While in quarantine, Yulin spent time in an outdoor courtyard where he could soak in the sun or kick a soccer ball around. He said some people didn’t leave their rooms or engage at all with others.
Staff took his temperature with an infrared thermometer twice a day.
As he was leaving, Yulin remembered a small but significant act of kindness. It happened as one of the staff members dropped him off at the airport in San Diego.
“He gave me my luggage and he actually shook my hand. Which was amazing.
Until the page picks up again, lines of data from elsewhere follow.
(* ===== verification/Commands.v ===== *)
(** * init/init_shell.c, init/cmd_pwd.c: the commands of the shell

    The functions behind the commands put the file system, the module loader and
    the kernel log together.  They share one memory and one heap: the class
    [Machine] is where a file system keeps them, so that the buffers it fills are
    the memory the loader reads.  Strings are in that memory; [args] is an address
    or NULL.  What the commands print goes through [printk] into the log. *)

From stdpp Require Import strings.
From S2P Require Import Prelude KList KState Semaphore Env PageAlloc Slob Alloc Str Bytes Symtab Printk Klog Vfs Fat Module Shell.

(** The kernel's state and the memory, inside the state of the file systems. *)
Class Machine (D : Type) : Type := {
  d_kern : D -> kst;
  with_kern : kst -> D -> D;
  d_mem : D -> mem;
  with_mem : mem -> D -> D
}.
Class MachineLaws (D : Type) `{Machine D} : Prop := {
  kern_get : forall k d, d_kern (with_kern k d) = k;
  kern_set : forall d, with_kern (d_kern d) d = d;
  mem_get : forall m d, d_mem (with_mem m d) = m;
  mem_set : forall d, with_mem (d_mem d) d = d;
  mem_put : forall m m' d, with_mem m' (with_mem m d) = with_mem m' d;
  mem_kern : forall k d, d_mem (with_kern k d) = d_mem d;
  kern_mem : forall m d, d_kern (with_mem m d) = d_kern d
}.

(** The FAT file system on the kernel's heap. *)
#[export] Instance fat_machine : Machine (fat_st kst) := {
  d_kern := Fat.heap;
  with_kern := Fat.set_heap;
  d_mem := Fat.ram;
  with_mem := Fat.set_ram
}.
#[export] Instance fat_machine_laws : MachineLaws (fat_st kst).
Proof. by split; intros; try destruct d. Qed.

Record sys (D : Type) : Type := mk_sys {
  fsys : vfs_st D;
  klogs : klog;
  loaded : gmap Z k_module;    (** the modules *)
  unknown : list Z             (** [module_unknown] *)
}.
Arguments mk_sys {D}.
Arguments fsys {D}.
Arguments klogs {D}.
Arguments loaded {D}.
Arguments unknown {D}.

Section Commands.
Context {D : Type} `{Machine D} `{Opvectors D} (E : env).
(** the string constant ["/"] and the [cur_path] of fs/vfsfs.c *)
Context (slash cur_path : Z).
(** [char new_path[128]] and [struct vfs_node file], on the stack *)
Context (new_path file : Z).
(** what [count] on the stack holds before it is set *)
Context (junk : Z).
(** the module loader's: its table of symbols, its list and lock *)
Context (table : list symbols) (symbols_nelts : Z) (arch_4t : bool) (kmod_sem k_module_root : Z).
(** the functions that a module exports, by their address *)
Context (module_code : Z -> M (sys D) unit).
(** a bound on the number of reads of one file *)
Context (reads : nat).

Notation Sys := (M (sys D)).
(* ===== verification/Boot.v ===== *)
(** * init/main.c, arch/arm/arch.c: from the first instructions to the idle loop

    [machine] puts the components together; the state of the kernel that they
    share is the one of [m_sys], and the others work on it.  The loop of [kmain]
    does not end: [kmain] has the number of its turns as an argument. *)

From stdpp Require Import strings.
From S2P Require Import Prelude KList KState Sched Timer Semaphore Env PageAlloc Slob Alloc Task Workqueue Str Bytes Printk Klog Vfs Fat Mmu Board Driver Shell Commands.

Definition HEAP_SIZE : Z := 0x100000.

Record machine : Type := mk_machine {
  m_sys : sys (fat_st kst);
  m_mmu : mmu_st kst;
  m_board : board;
  m_dev : dst
}.
Definition set_sys (v : sys (fat_st kst)) (s : machine) : machine := mk_machine v (m_mmu s) (m_board s) (m_dev s).
Definition set_mmu (v : mmu_st kst) (s : machine) : machine := mk_machine (m_sys s) v (m_board s) (m_dev s).
Definition set_board (v : board) (s : machine) : machine := mk_machine (m_sys s) (m_mmu s) v (m_dev s).
Definition set_dev (v : dst) (s : machine) : machine := mk_machine (m_sys s) (m_mmu s) (m_board s) v.

Definition kernel (s : machine) : kst := d_kern (drv (fsys (m_sys s))).
Definition put_kernel (k : kst) (s : machine) : machine :=
  set_sys (set_fsys (Vfs.set_drv (with_kern k (drv (fsys (m_sys s)))) (fsys (m_sys s))) (m_sys s)) s.

Definition on_sys {A} (m : M (sys (fat_st kst)) A) : M machine A := zoom m_sys set_sys m.
Definition on_kernel {A} (m : M kst A) : M machine A := zoom kernel put_kernel m.
Definition on_mmu {A} (m : M (mmu_st kst) A) : M machine A :=
  zoom (fun s => Mmu.set_heap (kernel s) (m_mmu s)) (fun t s => set_mmu t (put_kernel (Mmu.heap t) s)) m.
Definition on_board {A} (m : M board A) : M machine A :=
  zoom (fun s => Board.set_kern (kernel s) (m_board s)) (fun t s => set_board t (put_kernel (Board.kern t) s)) m.
Definition on_dev {A} (m : M dst A) : M machine A :=
  zoom (fun s => Driver.set_kern (kernel s) (m_dev s)) (fun t s => set_dev t (put_kernel (Driver.kern t) s)) m.

Section Boot.
Context (E : env) {AL : Allocator kst}.
(** the [__heap] of the linker script, [sem] of init/main.c, and the addresses of functions *)
Context (heap_start sem init_shell platform_uart_addr platform_tick_addr : Z).
(** the operations behind [fat_fs], and the workqueues' turns, thread function and locals *)
Context (fatfs_dir_vops : Z) (wq_fuel : nat) (DEBUG : bool) (worker_code : Z) (startup_of : Z -> Z).
(** the processor's wait for an interrupt *)
Context (cpu_do_idle : M machine Z).

(** ** arch.c *)

Definition exception_init : M machine unit :=
  on_sys (on_mem (memcpy EXCEPTION_BASE (PAGE_OFFSET + TEXT_OFFSET) 64)) ;;; ret tt.

Definition show_arch_info : M machine unit :=
  on_sys (say ([10] ++ chars "YakOS version 0.0.1" ++ [10]) [] ;;; say (chars "CPU: ARM926EJ-S." ++ [10]) []).

Definition arch_early_init : M machine unit :=
  on_mmu arm_mmu_init ;;;
  on_kernel (kmalloc_init E heap_start HEAP_SIZE) ;;;
  on_mmu arm_mmu_remap_evt ;;;
  exception_init ;;;
  show_arch_info.
(* ===== verification/Kexpr.v ===== *)
(** * scripts/kconfig/expr.c: the dependency expressions of the configuration

    Expressions are trees over the configuration symbols; the routines that change
    an expression in place are functions from the tree to the new tree.  The
    counter [trans_count] is the state.  [value tri_not] gives an expression its
    value, with the program's negation; [≃] relates expressions that have the
    same value whatever the symbols are under [neg3], the negation for which the
    rewriting rules hold one by one. *)

From stdpp Require Import strings.
From S2P Require Import Prelude Str Bytes Printk.

(** ** Data *)

(** A [struct symbol *]: one of the constants of symbol.c, or an address. *)
Inductive symbol : Type :=
| symbol_yes | symbol_mod | symbol_metapack | symbol_no | symbol_empty
| sym_at (p : Z).
#[export] Instance symbol_eq_dec : EqDecision symbol.
Proof. solve_decision. Defined.

Inductive symbol_type : Type := S_UNKNOWN | S_BOOLEAN | S_TRISTATE | S_INT | S_HEX | S_STRING | S_OTHER.
#[export] Instance symbol_type_eq_dec : EqDecision symbol_type.
Proof. solve_decision. Defined.

Definition SYMBOL_YES : Z := 0x0001.
Definition SYMBOL_MOD : Z := 0x0002.
Definition SYMBOL_NO : Z := 0x0004.
Definition SYMBOL_CONST : Z := 0x000f.
Definition SYMBOL_METAPACK : Z := 0x0008.
Definition SYMBOL_VALID : Z := 0x0080.

(** [enum tristate], in its order *)
Definition tri_no : Z := 0.
Definition tri_mod : Z := 1.
Definition tri_metapack : Z := 2.
Definition tri_yes : Z := 3.

Inductive expr_type : Type := E_NONE | E_OR | E_AND | E_NOT | E_EQUAL | E_UNEQUAL | E_CHOICE | E_SYMBOL | E_RANGE.
#[export] Instance expr_type_eq_dec : EqDecision expr_type.
Proof. solve_decision. Defined.

(** [struct expr]: the operands of a type are of the member of [union expr_data]
    that the code uses for it.  No expression is made with the type [E_NONE]. *)
Inductive expr : Type :=
| Sym (sym : symbol)
| Not (e : expr)
| Equal (s1 s2 : symbol)
| Unequal (s1 s2 : symbol)
| And (e1 e2 : expr)
| Or (e1 e2 : expr)
| Choice (e : option expr) (sym : symbol)
| Range (s1 s2 : symbol).

Definition type (e : expr) : expr_type :=
  match e with
  | Sym _ => E_SYMBOL | Not _ => E_NOT | Equal _ _ => E_EQUAL | Unequal _ _ => E_UNEQUAL
  | And _ _ => E_AND | Or _ _ => E_OR | Choice _ _ => E_CHOICE | Range _ _ => E_RANGE
  end.

(** The macros [E_OR], [E_AND], [E_NOT] on values; [tristate] is unsigned. *)
Definition tri_or (x y : Z) : Z := if y <? x then x else y.
Definition tri_and (x y : Z) : Z := if x <? y then x else y.
Definition tri_not (x : Z) : Z := u32 (2 - x).

(** ** Making, copying *)

Definition expr_alloc_symbol (sym : symbol) : expr := Sym sym.
(** The second operand of a node of type [t], which is [E_AND] or [E_OR]. *)
Definition expr_alloc_two (t : expr_type) (e1 e2 : expr) : expr :=
  match t with E_AND => And e1 e2 | _ => Or e1 e2 end.
Definition expr_alloc_comp (t : expr_type) (s1 s2 : symbol) : expr :=
  match t with E_EQUAL => Equal s1 s2 | _ => Unequal s1 s2 end.
Definition expr_alloc_one (e : expr) : expr := Not e.

Definition expr_alloc_and (e1 e2 : option expr) : option expr :=
  match e1, e2 with
  | None, _ => e2
  | Some _, None => e1
  | Some e1, Some e2 => Some (expr_alloc_two E_AND e1 e2)
  end.
Definition expr_alloc_or (e1 e2 : option expr) : option expr :=
  match e1, e2 with
  | None, _ => e2
  | Some _, None => e1
  | Some e1, Some e2 => Some (expr_alloc_two E_OR e1 e2)
  end.

(** The operands of a node of type [t]. *)
Definition parts (t : expr_type) (e : expr) : option (expr * expr) :=
  match t, e with
  | E_OR, Or a b => Some (a, b)
  | E_AND, And a b => Some (a, b)
  | _, _ => None
  end.

(** A choice is copied by way of its symbol, read as an expression; for a range
    there is a message, and no copy for the operator above. *)
Fixpoint expr_copy {S} (org : expr) : M S expr :=
  match org with
  | Sym s => ret (Sym s)
  | Not a => a' <- expr_copy a ;; ret (Not a')
  | Equal l r => ret (Equal l r)
  | Unequal l r => ret (Unequal l r)
  | And a b => a' <- expr_copy a ;; b' <- expr_copy b ;; ret (And a' b')
  | Or a b => a' <- expr_copy a ;; b' <- expr_copy b ;; ret (Or a' b')
  | Choice _ _ => fail (BadAddr 0)
  | Range _ _ => fail NullDeref
  end.

(** How many nodes [expr_free] frees: a negation returns before the [free]. *)
Fixpoint expr_free (e : expr) : nat :=
  match e with
  | Not a => expr_free a
  | And a b | Or a b => S (expr_free a + expr_free b)
  | Sym _ | Equal _ _ | Unequal _ _ | Choice _ _ | Range _ _ => 1
  end.

(** ** Constants *)

(** [expr_eliminate_yn] on an expression that is there *)
Fixpoint eliminate_yn (e : expr) : expr :=
  match e with
  | And a b =>
      match eliminate_yn a, eliminate_yn b with
      | Sym symbol_no, _ => Sym symbol_no
      | Sym symbol_yes, b' => b'
      | _, Sym symbol_no => Sym symbol_no
      | a', Sym symbol_yes => a'
      | a', b' => And a' b'
      end
  | Or a b =>
      match eliminate_yn a, eliminate_yn b with
      | Sym symbol_no, b' => b'
      | Sym symbol_yes, _ => Sym symbol_yes
      | a', Sym symbol_no => a'
      | _, Sym symbol_yes => Sym symbol_yes
      | a', b' => Or a' b'
      end
  | _ => e
  end.
Definition expr_eliminate_yn (e : option expr) : option expr := eliminate_yn <$> e.
Lemma wp_eliminate_dups1 n t p1 p2 s sh1 sh2 : oper t -> good s ->
  sub (shape t s.1) p1 = Some sh1 -> sub (shape t s.1) p2 = Some sh2 ->
  (shsize sh1 + shsize sh2 + depth_fuel (size s.1 - 1) <= n)%nat ->
  wp (eliminate_dups1 types flags n t p1 p2) (fun _ s' => step t s s') s.
Proof.
  revert t p1 p2 s sh1 sh2. induction n as [|n IH]; intros t p1 p2 s sh1 sh2 Ht G H1 H2 Hn.
  { pose proof (shsize_pos sh1). lia. }
  cbn [eliminate_dups1]. destruct (sub_at t _ p1 _ Ht H1) as (x & Hx & Sx), (sub_at t _ p2 _ Ht H2) as (y & Hy & Sy).
  wp_simpl. eapply wp_rd_path; [exact Hx|]. wp_simpl. eapply wp_rd_path; [exact Hy|].
  destruct (shape_cases t x Ht) as [[Lx Tx]|(l & r & -> & Tx & Nx)].
  2: { rewrite bool_decide_true by done. rewrite Sx in Nx. clear Sx. subst sh1. cbn [shsize] in Hn. wp_simpl.
    eapply wp_mono; [apply (IH t (p1 ++ [true]) p2 s (shape t l) sh2); [done|done|by rewrite (sub_app _ _ true _ _ H1)|done|lia]|].
    intros [] s1 S1. pose proof S1 as [_ E1 Z1 _ _ _]. eapply wp_mono; [apply (IH t (p1 ++ [false]) p2 s1 (shape t r) sh2);
      [done|by eapply step_good|by rewrite E1, (sub_app _ _ false _ _ H1)|by rewrite E1|]|].
    - pose proof (depth_fuel_mono (size s1.1 - 1) (size s.1 - 1)). lia.
    - intros [] s2 S2. by eapply step_trans. }
  rewrite bool_decide_false by done.
  destruct (shape_cases t y Ht) as [[Ly Ty]|(l & r & -> & Ty & Ny)].
  2: { rewrite bool_decide_true by done. rewrite Sy in Ny. clear Sy. subst sh2. cbn [shsize] in Hn. wp_simpl.
    eapply wp_mono; [apply (IH t p1 (p2 ++ [true]) s sh1 (shape t l)); [done|done|done|by rewrite (sub_app _ _ true _ _ H2)|lia]|].
    intros [] s1 S1. pose proof S1 as [_ E1 Z1 _ _ _]. eapply wp_mono; [apply (IH t p1 (p2 ++ [false]) s1 sh1 (shape t r));
      [done|by eapply step_good|by rewrite E1|by rewrite E1, (sub_app _ _ false _ _ H2)|]|].
    - pose proof (depth_fuel_mono (size s1.1 - 1) (size s.1 - 1)). lia.
    - intros [] s2 S2. by eapply step_trans. }
  rewrite bool_decide_false by done. rewrite Sx in Lx. rewrite Sy in Ly. clear Sx Sy. subst sh1 sh2. cbn [shsize] in Hn.
  case_bool_decide as Hp; [wp_simpl; by apply step_refl|]. wp_simpl.
  assert (Hp1 : p1 <> []).
  { intros ->. cbn in H1. injection H1 as H1. rewrite H1 in H2. destruct p2; done. }
  apply (wp_mono _ (fun _ s1 => step t s s1)).
  { destruct (is_oper x) eqn:Ox; [|wp_simpl; by apply step_refl]. pose proof (is_oper_type x Ox) as Htx.
    apply (wp_below _ _ s x); [done|]. pose proof (at_size _ _ _ Hx Hp1). pose proof (size_pos x).
    eapply wp_mono; [apply (IH (type x) [] [] (x, s.2) (shape (type x) x) (shape (type x) x)); [done| |done|done|]|].
    - destruct G as [P T]. split; [by eapply at_plain|by eapply at_two].
    - cbn [fst]. pose proof (shsize_size (type x) x). pose proof (depth_fuel_step (size x) (size s.1 - 1)). lia.
    - intros [] s1 S1. by eapply step_below. }
  intros [] s1 S1. pose proof S1 as [_ E1 _ Pl _ _]. rewrite <- E1 in H1, H2.
  destruct (sub_at t _ p1 _ Ht H1) as (x1 & Hx1 & _), (sub_at t _ p2 _ Ht H2) as (y1 & Hy1 & _).
  wp_simpl. eapply wp_rd_path; [exact Hx1|]. wp_simpl. eapply wp_rd_path; [exact Hy1|]. wp_simpl. apply wp_counting.
  eapply wp_mono; [apply (wp_join_expr types flags); [done|by eapply at_plain|by eapply at_plain]|].
  intros tmp c [-> J]. destruct tmp as [tmp|]; [|wp_simpl; by destruct s1].
  unfold wr_path, count_up. wp_simpl. apply wp_counting. wp_simpl. cbn [fst snd].
  eapply step_trans; [exact S1|]. eapply (step_joined t s1 p1 p2); try done. by eapply step_good.
Qed.

(** ** [expr_eliminate_dups2] *)

Lemma value_two e : two pos v e -> value e <> tri_mod.
Proof.
  induction e as [x|a IHa|l r|l r|a IHa b IHb|a IHa b IHb|o x|l r]; cbn; try done.
  - intros [_ H%IHa]. pose proof (value_three types flags v a Hv). tri3.
  - by destruct (compare types v l r).
  - by destruct (compare types v l r).
  - intros [Ha%IHa Hb%IHb]. pose proof (value_three types flags v a Hv). pose proof (value_three types flags v b Hv). tri3.
  - intros [Ha%IHa Hb%IHb]. pose proof (value_three types flags v a Hv). pose proof (value_three types flags v b Hv). tri3.
Qed.

(** The constant that decides a node of the type *)
Lemma decided t a r : oper t -> value (N t (neutral (dual t)) a) = value (neutral (dual t)) /\
  (value a <> tri_mod -> value (N t a (N t (Not a) r)) = value (neutral (dual t))).
Proof.
  intros Ht. pose proof (value_three types flags v a Hv). pose proof (value_three types flags v r Hv).
  destruct Ht as [->| ->]; cbn; rewrite ?(proj1 (vo_yes _ _ v Hv)), ?(proj1 (vo_no _ _ v Hv)); split; try intros Hm; tri3.
Qed.

(** An operand whose negation is among the operands of another node of the region *)
Lemma step_negated t s p q sh x y r : oper t -> good s ->
  sub (shape t s.1) p = Some Lf -> sub (shape t s.1) q = Some sh -> p <> [] ->
  at_path s.1 p = Some x -> at_path s.1 q = Some y -> y ≃ N t (Not x) r ->
  forall c, step t s (put_path s.1 p (neutral (dual t)), c).
Proof.
  intros Ht [P T] Hp Hq Hne Hx Hy E c. set (K := neutral (dual t)).
  assert (HK : shape t K = Lf /\ size K = 1%nat /\ plain K = true /\ two pos v K /\ constant K = true).
  { unfold K. destruct Ht as [->| ->]; (split_and!; [done..| |done]); cbn.
    - by rewrite (proj1 (vo_yes _ _ v Hv)).
    - by rewrite (proj1 (vo_no _ _ v Hv)). }
  destruct HK as (K1 & K2 & K3 & K4 & K5). destruct (region_one t s.1 p Lf Ht Hp) as (z & Hz).
  pose proof (value_two x (at_two _ _ _ _ _ Hx T)) as Hm.
  split; cbn.
  - pose proof (proj1 (decided t z r Ht)) as D1. pose proof (proj1 (decided t s.1 r Ht)) as D2.
    pose proof (proj2 (decided t x r Ht) Hm) as D3. fold K in D1, D2, D3. rewrite (Hz K v Hv), D1.
    assert (Hroot : s.1 ≃ N t (N t x (N t (Not x) r)) s.1).
    { rewrite <- E. rewrite <- N_assoc. rewrite (region_absorb t s.1 q sh y), (region_absorb t s.1 p Lf x); done. }
    rewrite (Hroot v Hv). rewrite <- D2 at 1. clear - D3 Ht. by destruct Ht as [->| ->]; cbn in *; rewrite D3.
  - by eapply shape_put.
  - pose proof (put_size s.1 p x K Hx). pose proof (size_pos x). lia.
  - by apply put_plain.
  - by apply put_two.
  - right. eapply put_has_const; [exact Hx|]. by right.
Qed.

Lemma dual_other t t1 : oper t -> oper t1 -> t1 <> t -> t = dual t1 /\ t1 = dual t.
Proof. by intros [->| ->] [->| ->]. Qed.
Because we didn’t have any physical touch.”
He said Centers for Disease Control and Prevention staff told people to keep a certain distance, among the precautions, though they made sure not to panic anyone. COVID-19 typically spreads through droplets from coughs or sneezes by an infected person who is symptomatic. CDC officials say some spread may be possible from a person who does not show signs of illness, but that is less common.
The nearly 400 people in Yulin’s quarantine group were cleared and given a letter which states, “The CDC has determined that you no longer pose a potential risk to public health at this time.”
More than 2,000 people have died in Hubei Province, the epicenter of the COVID-19 outbreak.
His family in Hubei’s capital, Wuhan are healthy, though Yulin remains most concerned about his parents. He says people are being forced to stay indoors and forgo regular medical care.
Yulin said his sister and brother-in-law used to be able to run errands for her parents and bring them food and medicine. “They live pretty close to my parents, so they would go there every day.”
Now his family gets food delivered to the apartment complex where they live.
Later, as the Yins walked through the door of their home in north Minneapolis, the family’s 14-year-old beagle wagged his tail eagerly. Yulin set his bags down on the living room floor and took it all in.
Besides spending time with his family, Yulin says he’s most looking forward to getting back to his old routine like doing dishes and shoveling the sidewalk.
“Just the regular, daily stuff. Because you don’t realize how precious those are until they are taken away from you.”